(PROBLEM DETAILS)
Which lines of the entries below run from the one holding "match m (underlying" to the one holding "Definition encrypted_read_block (block_num", inclusive? Set down exactly those lines and no others.

(AVAILABLE RECORDS)
#[local] Abbreviation M := (Effect.M (encrypted D)).
#[local] Open Scope effect_scope.

Definition set_underlying (s : encrypted D) (d : D) : encrypted D := {| underlying := d; config := config s; e_allocs := e_allocs s |}.

Definition on_underlying {A} (m : Effect.M D A) : M A := fun s =>
  match m (underlying s) with Ret a d => Ret a (set_underlying s d) | Fault => Fault | Deadlock => Deadlock | Panic => Panic | NoFuel => NoFuel end.

(** The code, and the 512 bytes that are stored in the output. *)
Definition cipher_block (f : crypto_cipher_type_t -> option (list Z) -> option (list Z) -> option (list Z) -> bool -> error_code_t * option (list Z)) (block_num : Z) (b : list Z) : M (error_code_t * list Z) :=
  c <~ get config;;
  let r := f CRYPTO_CIPHER_AES256 (Some (key c)) (Some (generate_iv block_num)) (Some b) true in
  ret (fst r, default [] (snd r)).

Definition encrypted_read_block (block_num : Z) (buffer : list Z) : M (error_code_t * list Z) :=
  r <~ on_underlying (block_device_read dev (u64 (encrypted_block_offset + block_num)) buffer);;
  if negb (bool_decide (fst r = ERR_OK)) then ret r
  else
    let buffer := snd r in
    on <~ get (fun s => enabled (config s));;
    if negb on then ret (ERR_OK, buffer)
    else
      b <~ rd buffer 0 (Z.to_nat BLOCK_SIZE);;
      x <~ cipher_block crypto_decrypt block_num b;;
      if negb (bool_decide (fst x = ERR_OK)) then ret (fst x, buffer) else buffer <~ wr buffer 0 (snd x);; ret (ERR_OK, buffer).

Definition encrypted_write_block (block_num : Z) (buffer : list Z) : M error_code_t :=
  on <~ get (fun s => enabled (config s));;
  b <~ rd buffer 0 (Z.to_nat BLOCK_SIZE);;
  x <~ (if on : bool then cipher_block crypto_encrypt block_num b else ret (ERR_OK, b));;
  if negb (bool_decide (fst x = ERR_OK)) then ret (fst x) else on_underlying (block_device_write dev (u64 (encrypted_block_offset + block_num)) (snd x)).

(** From block [i] on, [n] blocks before the end. *)
Fixpoint decrypt_blocks (n : nat) (start i : Z) (buf : list Z) : M (error_code_t * list Z) :=
  match n with
  | O => ret (ERR_OK, buf)
  | S n =>
      b <~ rd buf (i * BLOCK_SIZE) (Z.to_nat BLOCK_SIZE);;
      x <~ cipher_block crypto_decrypt (u64 (start + i)) b;;
      if negb (bool_decide (fst x = ERR_OK)) then ret (fst x, buf) else buf <~ wr buf (i * BLOCK_SIZE) (snd x);; decrypt_blocks n start (i + 1) buf
  end.

Definition encrypted_read_blocks (start count : Z) (buffer : list Z) : M (error_code_t * list Z) :=
  r <~ on_underlying (block_device_read_blocks dev (u64 (encrypted_block_offset + start)) count buffer);;
  if negb (bool_decide (fst r = ERR_OK)) then ret r
  else on <~ get (fun s => enabled (config s));; if on : bool then decrypt_blocks (Z.to_nat count) start 0 (snd r) else ret (ERR_OK, snd r).

Fixpoint encrypt_blocks (n : nat) (start i : Z) (buf out : list Z) : M (error_code_t * list Z) :=
  match n with
  | O => ret (ERR_OK, out)
  | S n =>
      b <~ rd buf (i * BLOCK_SIZE) (Z.to_nat BLOCK_SIZE);;
      x <~ cipher_block crypto_encrypt (u64 (start + i)) b;;
      if negb (bool_decide (fst x = ERR_OK)) then ret (fst x, out) else out <~ wr out (i * BLOCK_SIZE) (snd x);; encrypt_blocks n start (i + 1) buf out
  end.

(** [size] bytes, or the empty list for null. *)
Definition alloc_buffer (size : Z) : M (list Z) :=
  n <~ get e_allocs;;
  modify (fun s => {| underlying := underlying s; config := config s; e_allocs := S (e_allocs s) |});;;
  ret (if mem_ok n then garbage n <$> seq 0 (Z.to_nat size) else []).

Definition encrypted_write_blocks (start count : Z) (buffer : list Z) : M error_code_t :=
  out <~ alloc_buffer (u64 (count * BLOCK_SIZE));;
  if bool_decide (out = []) then ret ERR_OUT_OF_MEMORY
  else
    on <~ get (fun s => enabled (config s));;
    x <~ (if on : bool then encrypt_blocks (Z.to_nat count) start 0 buffer out
          else b <~ rd buffer 0 (Z.to_nat (u64 (count * BLOCK_SIZE)));; out <~ wr out 0 b;; ret (ERR_OK, out));;
    if negb (bool_decide (fst x = ERR_OK)) then ret (fst x) else on_underlying (block_device_write_blocks dev (u64 (encrypted_block_offset + start)) count (snd x)).

(** ** Wrapping a device, and its settings *)

Definition wrapper : block_device_t (encrypted D) := {|
  name := text "enc_" ++ name dev; block_count := u64 (block_count dev - 1); block_size := block_size dev;
  read_block := Some encrypted_read_block; write_block := Some encrypted_write_block; read_blocks := Some encrypted_read_blocks; write_blocks := Some encrypted_write_blocks; next := 0 |}.

(** Whether each of the three allocations succeeds; the device and its settings.  The key
    is 32 bytes. *)
Definition disk_encryption_wrap_device (k : list Z) (enc_ok wrapper_ok name_ok : bool) : error_code_t * option (block_device_t (encrypted D) * disk_encryption_config_t) :=
  if negb enc_ok then (ERR_OUT_OF_MEMORY, None)
  else if negb wrapper_ok then (ERR_OUT_OF_MEMORY, None)
  else if negb name_ok then (ERR_OUT_OF_MEMORY, None)
  else (ERR_OK, Some (wrapper, {| cipher_type := CRYPTO_CIPHER_AES256; key := take AES256_KEY_SIZE k; enabled := true |})).

Definition set_config (f : disk_encryption_config_t -> disk_encryption_config_t) : M error_code_t :=
  modify (fun s => {| underlying := underlying s; config := f (config s); e_allocs := e_allocs s |});;; ret ERR_OK.

Definition disk_encryption_set_key (k : list Z) : M error_code_t := set_config (fun c => {| cipher_type := cipher_type c; key := take AES256_KEY_SIZE k; enabled := enabled c |}).
Definition disk_encryption_enable : M error_code_t := set_config (fun c => {| cipher_type := cipher_type c; key := key c; enabled := true |}).
Definition disk_encryption_disable : M error_code_t := set_config (fun c => {| cipher_type := cipher_type c; key := key c; enabled := false |}).

End encryption.

(** [None]: PBKDF2 fails as in [Kdf]. *)
Definition disk_encryption_derive_key_from_password (u t : option (list Z)) (fresh : nat -> nat -> nat -> option (list Z)) (password salt : list Z) (iterations : Z) : option (error_code_t * list Z) :=
  crypto_pbkdf2 CRYPTO_HASH_SHA256 u t fresh (Some password) (Some (take 16 salt)) iterations true AES256_KEY_SIZE.

(** ** Transparency *)

Lemma generate_iv_block n : Aes.block (generate_iv n).
Proof.
  unfold generate_iv. split; [done|]. apply Forall_insert; [|apply lxor_fits; [lia|apply u8_fits|fits_lia]].
  apply Forall_app_2; [apply Forall_fmap, Forall_true; intros i; apply u8_fits|]. repeat constructor; fits_lia.
Qed.

(** 512 bytes. *)
Definition sector (b : list Z) : Prop := length b = 512%nat /\ bytes b.

Definition enc (c : disk_encryption_config_t) (n : Z) (b : list Z) : list Z :=
  default [] (snd (crypto_encrypt CRYPTO_CIPHER_AES256 (Some (key c)) (Some (generate_iv n)) (Some b) true)).
Definition dec (c : disk_encryption_config_t) (n : Z) (b : list Z) : list Z :=
  default [] (snd (crypto_decrypt CRYPTO_CIPHER_AES256 (Some (key c)) (Some (generate_iv n)) (Some b) true)).

Lemma enc_ok c n b : sector b ->
  crypto_encrypt CRYPTO_CIPHER_AES256 (Some (key c)) (Some (generate_iv n)) (Some b) true = (ERR_OK, Some (enc c n b)) /\ sector (enc c n b) /\ dec c n (enc c n b) = b.
Proof.
  intros [Hl Hb]. destruct (aes_cbc_inverse AES256_ROUNDS aes256_key_expansion (key c) (Some (generate_iv n)) b (generate_iv_block n) Hb) as (ct & E & Hcl & Hcb & E'); [by rewrite Hl|].
  unfold enc, dec, crypto_encrypt, crypto_decrypt, aes256_encrypt, aes256_decrypt. rewrite E. cbn [fst snd from_option id]. rewrite E'. split; [done|]. split; [split; [congruence|done]|done].
Qed.

Lemma dec_ok c n b : sector b -> crypto_decrypt CRYPTO_CIPHER_AES256 (Some (key c)) (Some (generate_iv n)) (Some b) true = (ERR_OK, Some (dec c n b)) /\ sector (dec c n b).
Proof.
  intros [Hl Hb]. destruct (aes_cbc_decrypts AES256_ROUNDS aes256_key_expansion (key c) (Some (generate_iv n)) b (generate_iv_block n) Hb) as (pt & E & Hpl & Hpb); [by rewrite Hl|].
  unfold dec, crypto_decrypt, aes256_decrypt. rewrite E. cbn [fst snd from_option id]. split; [done|]. split; [congruence|done].
Qed.

Section transparent.
  Context {D : Type} (dev : block_device_t D) (medium : D -> Z -> list Z) `{Hdisk : !Disk dev medium}.
  Context (mem_ok : nat -> bool) (garbage : nat -> nat -> Z) (mem_ok_all : forall n, mem_ok n = true).
  Context (Hsize : block_size dev = 512) (Hcount : 1 <= block_count dev < 2 ^ 55).

#[local] Abbreviation st := (encrypted D).
#[local] Open Scope effect_scope.

(** The blocks as they are before encryption. *)
Definition plain (s : st) (n : Z) : list Z :=
  let b := medium (underlying s) (encrypted_block_offset + n) in if enabled (config s) then dec (config s) n b else b.

Lemma enc_spec n b (s : st) : sector b -> cipher_block crypto_encrypt n b s = Ret (ERR_OK, enc (config s) n b) s.
Proof. intros Hb. unfold cipher_block. erewrite bind_run by reflexivity. by rewrite (proj1 (enc_ok (config s) n b Hb)). Qed.

Lemma dec_spec n b (s : st) : sector b -> cipher_block crypto_decrypt n b s = Ret (ERR_OK, dec (config s) n b) s.
Proof. intros Hb. unfold cipher_block. erewrite bind_run by reflexivity. by rewrite (proj1 (dec_ok (config s) n b Hb)). Qed.

Lemma medium_sector d n : sector (medium d n).
Proof. destruct (disk_block d n) as [Hl Hb]. split; [by rewrite Hl, Hsize|done]. Qed.

Lemma plain_sector s n : sector (plain s n).
Proof. unfold plain. destruct (enabled _); [apply dec_ok|]; apply medium_sector. Qed.

Lemma plain_agree s d : agree medium (underlying s) d -> agree plain s (set_underlying s d).
Proof. intros H n. unfold plain. cbn [underlying config set_underlying]. by rewrite H. Qed.

Lemma on_underlying_runs {A} (m : Effect.M D A) Q (s : st) : runs m Q (underlying s) -> runs (on_underlying m) (fun a s' => exists d, s' = set_underlying s d /\ Q a d) s.
Proof. intros (a & d & E & Hq). exists a, (set_underlying s d). split; [unfold on_underlying; by rewrite E|by exists d]. Qed.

(YOUR RESPONSE)
  match m (underlying s) with Ret a d => Ret a (set_underlying s d) | Fault => Fault | Deadlock => Deadlock | Panic => Panic | NoFuel => NoFuel end.

(** The code, and the 512 bytes that are stored in the output. *)
Definition cipher_block (f : crypto_cipher_type_t -> option (list Z) -> option (list Z) -> option (list Z) -> bool -> error_code_t * option (list Z)) (block_num : Z) (b : list Z) : M (error_code_t * list Z) :=
  c <~ get config;;
  let r := f CRYPTO_CIPHER_AES256 (Some (key c)) (Some (generate_iv block_num)) (Some b) true in
  ret (fst r, default [] (snd r)).

Definition encrypted_read_block (block_num : Z) (buffer : list Z) : M (error_code_t * list Z) :=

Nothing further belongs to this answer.